Admission or Transportation Decisions
The major electrical burn injury is difficult to treat and carries abundant complications and pitfalls. It is, perhaps, the one injury for which the emergency physician should consider rapid stabilization and transport to a specialized burn center to be the most appropriate therapy. Any patient with significant electrical injuries should receive the care offered by trained burn specialists with equally trained supporting staffs.
During transport of these patients, they should be monitored for both cardiac arrhythmias and hemodynamic stability. Unlike the thermal injury, these patients are quite likely to become hypovolemic early in transport. Although airway edema is not potentially as dangerous in the electrical burn, cardiac dysrhythmias and late apnea are more common.
Relatively benign appearing wounds can be associated with life-threatening cardiac arrhythmias, limb-threatening vascular compromise, and acute renal failure secondary to myoglobinuria. These concerns have led to the widespread practice and recommendations for admission of all electrical bums for 24-48 hours of observation, cardiac monitoring, and laboratory evaluation, with no distinction between patients injured by low-voltage vs. high-voltage injury.

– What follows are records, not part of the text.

(** Whatever the buffer, the writes of [dumpPoint] are the bytes of the
    record, one after the other. *)
Lemma encodeVectors_bytes out off p avs :
  encodeVectors out off p avs
  = (c ← survivors p avs;
     '(out', _) ← write_bytes out off (recordBytes c);
     Ok out').
Proof.
  rewrite encodeVectors_survivors.
  destruct (survivors_cases p avs) as [->|(c & -> & Hlen & Hasc)];
    [reflexivity|].
  cbn [mbind result_bind]. rewrite (sorted_ascending _ Hasc).
  rewrite (write_levels_bytes c c [] out off eq_refl (ascending_NoDup _ Hasc)).
  unfold recordBytes. rewrite write_bytes_app.
  destruct (write_bytes out off (flat_map (fun e => getBytes (snd e)) c))
    as [[out1 off1]|e]; [|reflexivity].
  cbn [mbind result_bind]. rewrite write_padding_bytes. reflexivity.
Qed.

(** X1.  The three ways [dumpPoint] ends, on any buffer and offset: the
    fatal exit of pass 3 when more than [levels] inside entries are left,
    whatever the buffer; otherwise [IndexError] when the buffer has fewer
    than 20 bytes from the offset on; otherwise the buffer with the record
    at the offset. *)
Theorem encodeVectors_outcome (out : list Z) (off : nat) (p : Point)
    (avs : list AirspaceVector) :
  (survivors p avs = Err (SystemExit p) /\
   encodeVectors out off p avs = Err (SystemExit p)) \/
  (exists c, survivors p avs = Ok c /\
     encodeVectors out off p avs
     = if (off + levels * sizeof_level <=? length out)%nat
       then Ok (splice out off (recordBytes c))
       else Err IndexError).
Proof.
  rewrite encodeVectors_bytes.
  destruct (survivors_cases p avs) as [->|(c & -> & Hlen & _)];
    [left; split; reflexivity|right].
  exists c. split; [reflexivity|]. cbn [mbind result_bind].
  pose proof (recordBytes_length c Hlen) as Hrec.
  destruct (off + levels * sizeof_level <=? length out)%nat eqn:Hroom.
  - apply Nat.leb_le in Hroom.
    rewrite write_bytes_splice by (rewrite Hrec; exact Hroom). reflexivity.
  - apply Nat.leb_gt in Hroom.
    rewrite write_bytes_no_room; [reflexivity| |rewrite Hrec; exact Hroom].
    intros Hnil. rewrite Hnil in Hrec. discriminate.
Qed.

Lemma splice_lookup_inside out off bs i :
  (off + length bs <= length out)%nat ->
  (off <= i < off + length bs)%nat ->
  splice out off bs !! i = bs !! (i - off)%nat.
Proof.
  intros Hroom Hi. unfold splice.
  rewrite lookup_app_r by (rewrite length_take; lia).
  rewrite length_take, Nat.min_l by lia.
  apply lookup_app_l. lia.
Qed.

(** A later record at the same offset replaces the earlier one. *)
Lemma splice_overwrite out off b1 b2 :
  length b1 = length b2 -> (off + length b1 <= length out)%nat ->
  splice (splice out off b1) off b2 = splice out off b2.
Proof.
  intros Hlen Hroom. apply list_eq. intros i.
  destruct (Nat.lt_ge_cases i off) as [Hlt|Hge].
  - rewrite !splice_lookup_outside
      by (rewrite ?splice_length; lia). reflexivity.
  - destruct (Nat.lt_ge_cases i (off + length b2)) as [Hin|Hout].
    + rewrite !splice_lookup_inside by (rewrite ?splice_length; lia).
      reflexivity.
    + rewrite !splice_lookup_outside
        by (rewrite ?splice_length; lia). reflexivity.
Qed.

(** Records at cells that do not overlap can be written in either order. *)
Lemma splice_commute out off1 b1 off2 b2 :
  (off1 + length b1 <= off2)%nat -> (off2 + length b2 <= length out)%nat ->
  splice (splice out off1 b1) off2 b2 = splice (splice out off2 b2) off1 b1.
Proof.
  intros Hdis Hroom. apply list_eq. intros i.
  destruct (Nat.lt_ge_cases i off1) as [H1|H1].
  - rewrite !splice_lookup_outside
      by (rewrite ?splice_length; lia). reflexivity.
  - destruct (Nat.lt_ge_cases i (off1 + length b1)) as [H2|H2].
    + rewrite (splice_lookup_outside (splice out off1 b1) off2 b2)
        by (rewrite ?splice_length; lia).
      rewrite !splice_lookup_inside by (rewrite ?splice_length; lia).
      reflexivity.
    + destruct (Nat.lt_ge_cases i off2) as [H3|H3].
      * rewrite !splice_lookup_outside
          by (rewrite ?splice_length; lia). reflexivity.
      * destruct (Nat.lt_ge_cases i (off2 + length b2)) as [H4|H4].
        -- rewrite (splice_lookup_outside (splice out off2 b2) off1 b1)
             by (rewrite ?splice_length; lia).
           rewrite !splice_lookup_inside by (rewrite ?splice_length; lia).
           reflexivity.
        -- rewrite !splice_lookup_outside
             by (rewrite ?splice_length; lia). reflexivity.
Qed.

Lemma encodeVectors_Ok_inv out off p avs out' :
  encodeVectors out off p avs = Ok out' ->
  exists c, survivors p avs = Ok c /\ (length c <= levels)%nat /\
    (off + levels * sizeof_level <= length out)%nat /\
    out' = splice out off (recordBytes c).
Proof.
  intros Hok. rewrite encodeVectors_bytes in Hok.
  destruct (survivors_cases p avs) as [Herr|(c & Hc & Hlen & _)];
    [rewrite Herr in Hok; discriminate|].
  rewrite Hc in Hok. cbn [mbind result_bind] in Hok.
  pose proof (recordBytes_length c Hlen) as Hrec.
  exists c. split; [exact Hc|]. split; [exact Hlen|].
  destruct (Nat.le_gt_cases (off + levels * sizeof_level) (length out))
    as [Hroom|Hno].
  - split; [exact Hroom|].
    rewrite write_bytes_splice in Hok by (rewrite Hrec; exact Hroom).
    cbn [mbind result_bind] in Hok. injection Hok as <-. reflexivity.
  - rewrite write_bytes_no_room in Hok;
      [discriminate| |rewrite Hrec; exact Hno].
    intros Hnil. rewrite Hnil in Hrec. discriminate.
Qed.

(** X2.  [dumpPoint] never changes the length of the buffer, and what it
    writes at an offset does not depend on what the buffer held there: after
    a point was encoded at an offset, encoding a second point at the same
    offset gives the buffer that encoding the second point alone gives.  In
    particular encoding a point twice is encoding it once. *)
Theorem encodeVectors_overwrites (out out1 : list Z) (off : nat)
    (p1 p2 : Point) (avs1 avs2 : list AirspaceVector) :
  encodeVectors out off p1 avs1 = Ok out1 ->
  length out1 = length out /\
  encodeVectors out1 off p2 avs2 = encodeVectors out off p2 avs2 /\
  encodeVectors out1 off p1 avs1 = Ok out1.
Proof.
  intros H1.
  destruct (encodeVectors_Ok_inv _ _ _ _ _ H1)
    as (c1 & Hc1 & Hl1 & Hroom & ->).
  pose proof (recordBytes_length c1 Hl1) as Hr1.
  assert (length (splice out off (recordBytes c1)) = length out) as Hlen
    by (apply splice_length; rewrite Hr1; exact Hroom).
  split; [exact Hlen|].
  assert (forall p avs,
            encodeVectors (splice out off (recordBytes c1)) off p avs
            = encodeVectors out off p avs) as Hsame.
  { intros p avs.
    rewrite (encodeVectors_splice _ off p avs) by (rewrite Hlen; exact Hroom).
    rewrite (encodeVectors_splice out off p avs Hroom).
    destruct (survivors_cases p avs) as [->|(c & -> & Hl & _)];
      [reflexivity|].
    cbn [mbind result_bind]. f_equal. apply splice_overwrite.
    - rewrite Hr1, (recordBytes_length c Hl). reflexivity.
    - rewrite Hr1. exact Hroom. }
  split; [apply Hsame|].
  rewrite Hsame, (encodeVectors_splice out off p1 avs1 Hroom), Hc1.
  reflexivity.
Qed.

Lemma encodeVectors_overwrites_witness :
  length [7; 7; 128; 20; 158; 10; 0; 0; 0; 0; 0; 0; 0; 0; 0; 0; 0; 0; 0; 0;
          0; 0; 7; 7] = length (repeat 7 24) /\
  encodeVectors [7; 7; 128; 20; 158; 10; 0; 0; 0; 0; 0; 0; 0; 0; 0; 0; 0; 0;
                 0; 0; 0; 0; 7; 7] 2 origin avs_near
  = encodeVectors (repeat 7 24) 2 origin avs_near /\
  encodeVectors [7; 7; 128; 20; 158; 10; 0; 0; 0; 0; 0; 0; 0; 0; 0; 0; 0; 0;
                 0; 0; 0; 0; 7; 7] 2 origin avs_single
  = Ok [7; 7; 128; 20; 158; 10; 0; 0; 0; 0; 0; 0; 0; 0; 0; 0; 0; 0; 0; 0;
        0; 0; 7; 7].
Proof.
  apply (encodeVectors_overwrites (repeat 7 24) _ 2 origin origin
           avs_single avs_near).
  vm_compute. reflexivity.
Defined.

(** X3.  Two points encoded at cells that do not overlap can be encoded in
    either order: the buffer is the same. *)
Theorem encodeVectors_cells_commute (out o1 o2 : list Z) (off1 off2 : nat)
    (p1 p2 : Point) (avs1 avs2 : list AirspaceVector) :
  (off1 + levels * sizeof_level <= off2)%nat ->
  encodeVectors out off1 p1 avs1 = Ok o1 ->
  encodeVectors out off2 p2 avs2 = Ok o2 ->
  exists o, encodeVectors o1 off2 p2 avs2 = Ok o /\
            encodeVectors o2 off1 p1 avs1 = Ok o.
Proof.
  intros Hdis H1 H2.
  destruct (encodeVectors_Ok_inv _ _ _ _ _ H1)
    as (c1 & Hc1 & Hl1 & Hroom1 & ->).
  destruct (encodeVectors_Ok_inv _ _ _ _ _ H2)
    as (c2 & Hc2 & Hl2 & Hroom2 & ->).
  pose proof (recordBytes_length c1 Hl1) as Hr1.
  pose proof (recordBytes_length c2 Hl2) as Hr2.
  exists (splice (splice out off1 (recordBytes c1)) off2 (recordBytes c2)).
  rewrite !encodeVectors_splice
    by (rewrite splice_length; rewrite ?Hr1, ?Hr2; lia).
  rewrite Hc1, Hc2. cbn [mbind result_bind]. split; [reflexivity|].
  f_equal. symmetry. apply splice_commute; rewrite ?Hr1, ?Hr2; lia.
Qed.

Lemma encodeVectors_cells_commute_witness :
  exists o,
    encodeVectors
      [128; 20; 158; 10; 0; 0; 0; 0; 0; 0; 0; 0; 0; 0; 0; 0; 0; 0; 0; 0;
       0; 0; 0; 0; 0; 0; 0; 0; 0; 0; 0; 0; 0; 0; 0; 0; 0; 0; 0; 0]
      20 origin avs_run = Ok o /\
    encodeVectors
      [0; 0; 0; 0; 0; 0; 0; 0; 0; 0; 0; 0; 0; 0; 0; 0; 0; 0; 0; 0;
       0; 12; 0; 10; 0; 0; 0; 0; 0; 0; 0; 0; 0; 0; 0; 0; 0; 0; 0; 0]
      0 origin avs_single = Ok o.
Proof.
  apply (encodeVectors_cells_commute (repeat 0 40) _ _ 0 20 origin origin
           avs_single avs_run).
  - vm_compute. lia.
  - vm_compute. reflexivity.
  - vm_compute. reflexivity.
Defined.

(** ** The height-band map and the compactor *)

Lemma chooseBand_Some avs h v :
  chooseBand avs h = Some v ->
  In v avs /\ covers h v = true /\
  ((exists w, In w avs /\ covers h w = true /\ inside w = true) ->
   inside v = true).
Proof.
  unfold chooseBand, findAirspacesInHeight, findAirspacesInside.
  rewrite filter_filter_andb.
  pose proof (findNearest_filter (fun w => covers h w && inside w) avs) as Hin.
  pose proof (findNearest_filter (covers h) avs) as Hall.
  destruct (length (List.filter (fun w => covers h w && inside w) avs) =? 0)%nat
    eqn:Hlen; cbn [negb]; intros Hv.
  - rewrite Hv in Hall. destruct Hall as (l1 & l2 & -> & Hc & _).
    split; [apply in_or_app; right; left; reflexivity|].
    split; [exact Hc|]. intros (w & Hw & Hcw & Hiw).
    apply length_zero_nil in Hlen.
    assert (In w (List.filter (fun w => covers h w && inside w)
                              (l1 ++ v :: l2))) as Hf
      by (apply List.filter_In; rewrite Hcw, Hiw; auto).
    rewrite Hlen in Hf. destruct Hf.
  - rewrite Hv in Hin. destruct Hin as (l1 & l2 & -> & Hc & _).
    apply andb_true_iff in Hc. destruct Hc as [Hc Hi].
    split; [apply in_or_app; right; left; reflexivity|]. auto.
Qed.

Where there is little argument about management of the severe high-tension electrical injury, care of the minor electrical injury is more controversial. There is a growing body of evidence that healthy children with household voltage injuries with a small partial-thickness burn, a normal electrocardiogram, and who have no evidence (over the first few hours) of cardiac or neurovascular injury, do not appear to need hospital admission.2-5,37
Other associated injuries may require admission but should be assessed independently. Certainly, the oral low-voltage electrical burn may be successfully managed by many plastic or oral surgeons. Low-voltage injuries rarely cause deep tissue destruction. The smaller, lower voltage isolated wound of an extremity also may be successfully managed by orthopedic, general, or plastic surgeons. Guidelines for these minor burns should be arranged in advance to expedite the care and decisions.
There are two dominant themes in pediatric electrical injuries.40 Household electrical cords are the major hazard for electrical injuries in children younger than 12 years of age. Oral contact was by far the most common etiology in this younger age group. Interestingly enough, most injuries were caused by electrical extension cords. Although many campaigns have focused on wall socket safety, and blank plugs are commonly recommended by pediatricians, wall sockets caused less than half of the injuries that extension cords caused.
Extension cords are found in many households and the digital age has increased the number in use. Emergency physicians could help by encouraging parents to discard old, frayed, and damaged extension cords.
In children older than 12 years of age, greater than 90% are high tension electrical injuries. Most of these were associated with the well-known, risk-taking behaviors of teenagers. Children who climb trees, poles, transformer towers, and high tension line towers can also sustain fractures during falls from these high places, when electrical injuries occur.
Since the vast majority of electrical injuries are preventable, injury prevention should be paramount. A careful history and physical examination should characterize the injury as high-voltage or low-votage. High-voltage injuries require aggressive resuscitation. The majority of low-voltage injuries require a comprehensive assessment and appropriate care of any tissue injuries.